Internationalization Module User’s Guide : Chapter 2 Concepts : The Unicode Standard
The Unicode Standard
The Unicode Standard includes a universal character map for written characters and text. It defines a consistent way of encoding multilingual text and a common scheme for the exchange and manipulation of such text. The Unicode Standard defines:
a coded character set
a set of character encoding forms for that coded character set
a set of character encoding schemes for those encoding forms
The sections that follow examine each of these components individually. For more information on these concepts generally, see “Representing Text in Computers”.
Unicode Coded Character Set
Unicode is a coded character set. It assigns numeric values from 0 to 0x10FFFF to abstract characters.
The Unicode Standard provides the capacity to encode nearly every character used in all of the writing systems of the world. It provides a unique integer to represent every character, no matter what the platform, no matter what the program, no matter what the language.
No escape sequences or control codes are required to specify any characters. The Unicode character encoding treats alphabetic characters, ideographic characters, and symbols equivalently.
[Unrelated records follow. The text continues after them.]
Lemma executeTool_reply_outcome_witness :
  messageHandlers pending_bridge !! pending_id = Some (ExecuteToolHandler 0) /\
  truthy_id (m_id late_reply) = Some pending_id /\
  settled (handleMessage late_reply pending_bridge) =
    [(0%nat, Resolved (VJson (JArr [JStr "a.ts"; JStr "b.ts"])))] /\
  settled (handleMessage (mk_message ERROR (Some pending_id) None) pending_bridge) =
    [(0%nat, Rejected "Unknown error")] /\
  settled (handleMessage (mk_message PONG (Some pending_id) None) pending_bridge) =
    [(0%nat, Rejected "Unexpected response type: pong")].
Proof.
  assert (Hh : messageHandlers pending_bridge !! pending_id =
               Some (ExecuteToolHandler 0)) by (vm_compute; reflexivity).
  split; [exact Hh|]. split; [reflexivity|].
  split; [|split].
  - destruct (executeTool_reply_outcome pending_id 0 late_reply pending_bridge
                Hh eq_refl) as (_ & H & _).
    rewrite (H eq_refl). reflexivity.
  - destruct (executeTool_reply_outcome pending_id 0
                (mk_message ERROR (Some pending_id) None) pending_bridge
                Hh eq_refl) as (H & _ & _).
    rewrite (H eq_refl). reflexivity.
  - destruct (executeTool_reply_outcome pending_id 0
                (mk_message PONG (Some pending_id) None) pending_bridge
                Hh eq_refl) as (_ & _ & H).
    rewrite H by discriminate. reflexivity.
Defined.
(** C10. The names registered with the platform are not the Python function
    names: the function [no] is the flow "no-flow" and the function
    [hello_flow] is the flow "yasir-flow"; the deployment the entry script
    registers is named "demo-deployment" and is a deployment of [hello_flow],
    not of the subflow. *)
Theorem registered_names (client : PrefectClient) (s : state) :
  flow_def no = "no" ∧ flow_name no = "no-flow"
  ∧ flow_def hello_flow = "hello_flow" ∧ flow_name hello_flow = "yasir-flow"
  ∧ flow_name no ≠ flow_def no
  ∧ flow_name hello_flow ≠ flow_def hello_flow
  ∧ ∃ kw,
      emitted s (final (run_module "__main__" s))
      = [Deploy (flow_name hello_flow) (flow_def hello_flow) kw]
      ∧ kwarg "name" kw = Some (LStr "demo-deployment")
      ∧ flow_name hello_flow ≠ flow_name no
      ∧ flow_def hello_flow ≠ flow_def no.
Proof.
  split_and!; [done..|].
  exists deploy_kwargs. split_and!; [|done..].
  pose proof (run_module_run "__main__" s) as H.
  destruct (decide ("__main__" = "__main__")); [|done].
  by rewrite (emitted_app _ _ _ H).
Qed.

(** * Further properties of the script *)

(** ** Runs cut short by the client *)

(** X1. What is on the console after any run of [hello_flow], with any
    client: the three lines when it returns; when the client cut it short,
    the greeting alone or the greeting and "Task result: yes".  The greeting
    is always there, "Subflow result: no" only after a run that returned, and
    a future never gets printed. *)
Theorem hello_flow_console_any_run (client : PrefectClient) (s : state) :
  let o := flow_fn hello_flow s in
  let out := console_lines (emitted s (final o)) in
  match o with
  | Ok _ _ =>
      out = [ "Hello from Prefect Cloud Managed Pool!"; "Task result: yes";
              "Subflow result: no" ]
  | Raise _ _ =>
      out = [ "Hello from Prefect Cloud Managed Pool!" ]
      ∨ out = [ "Hello from Prefect Cloud Managed Pool!"; "Task result: yes" ]
  end.
Proof.
  intros o out. subst o out.
  pose proof (hello_flow_cases s) as H. cbn zeta in H.
  destruct (flow_fn hello_flow s) as [v s'|e s']; cbn [final].
  - destruct H as (_ & Ht & _). by rewrite (emitted_app _ _ _ Ht).
  - destruct H as (c & s0 & msg & _ & _ & Ht & [[-> H0]|[[-> H0]|[-> H0]]]);
      rewrite H0, <- app_assoc in Ht; rewrite (emitted_app _ _ _ Ht);
      [left|left|right]; reflexivity.
Qed.

(** X2. A run of [hello_flow] that raises stopped at the client call that
    raised: that call is the last event of the run, the error is the one the
    client gave for it in the state holding everything emitted before, and
    the run's events are the greeting and the submission, or these and the
    wait, or these, the "Task result: yes" line and the subflow call. *)
Theorem hello_flow_stops_at_fault (client : PrefectClient) (s s' : state) (e : exn) :
  flow_fn hello_flow s = Raise e s' →
  ∃ c s0 msg,
    client_fault c s0 = Some msg
    ∧ e = PlatformError msg
    ∧ trace s' = trace s0 ++ [c]
    ∧ trace s' = trace s ++ emitted s s'
    ∧ last (emitted s s') = Some c
    ∧ emitted s s'
      ∈ [ [greeting; Submit "yes"];
          [greeting; Submit "yes"; Wait (next_future s)];
          [greeting; Submit "yes"; Wait (next_future s);
           Stdout ("Task result: yes" +:+ newline); RunFlow "no-flow"] ].
Proof.
  intros E. pose proof (hello_flow_cases s) as H. cbn zeta in H. rewrite E in H.
  destruct H as (c & s0 & msg & Hf & -> & Ht & Hc).
  exists c, s0, msg. split_and!; [done..| | |];
    destruct Hc as [[-> H0]|[[-> H0]|[-> H0]]];
    rewrite H0, <- app_assoc in Ht; rewrite (emitted_app _ _ _ Ht);
    try done; set_solver.
Qed.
Characters from different scripts may be mixed and processed together as required.
In text, Unicode code points are usually expressed as U+n, where n is from four to six hexadecimal digits, using the digits 0-9 and A-F (for 10-15). Leading zeros are not used, unless the code point would have fewer than four hexadecimal digits. For example, U+00E9 represents the Unicode code point for é. This is the convention following in the documentation for the Internationalization Module, including this manual.
Unicode Character Encoding Forms
Any character in the Unicode character set can be expressed using 21-bits. The Unicode Standard defines three character encoding forms for representing each 21-bit code point in memory:
UTF-8
Each 21-bit code point is represented using one to four 8-bit code units.
UTF-16
Each 21-bit code point is represented using one or two 16-bit code units.
UTF-32
Each 21-bit code point is represented using a single 32-bit code unit.
The UTF-16 encoding form strikes a balance between ease of use and efficient use of memory. Most characters can be represented with a single 16-bit code unit. Only characters in the range 0x10000 to 0x10FFFF must be represented with a surrogate pair of two UTF-16 code units.
The Internationalization Module uses UTF-16 for the internal representation and manipulation of multilingual text.
Unicode Character Encoding Schemes
Unicode 3.0 defines five character encoding schemes: UTF-8, UTF-16BE, UTF-16LE, UTF-32BE, and UTF-32LE.
UTF-16BE and UTF-16LE, as well as UTF-32BE and UTF-32LE, differ depending on whether code units are serialized in big-endian or little-endian format, respectively.
NOTE >> This document uses UTF-16 to mean either UTF-16BE or UTF-16LE, whichever is the natural format for the platform in use.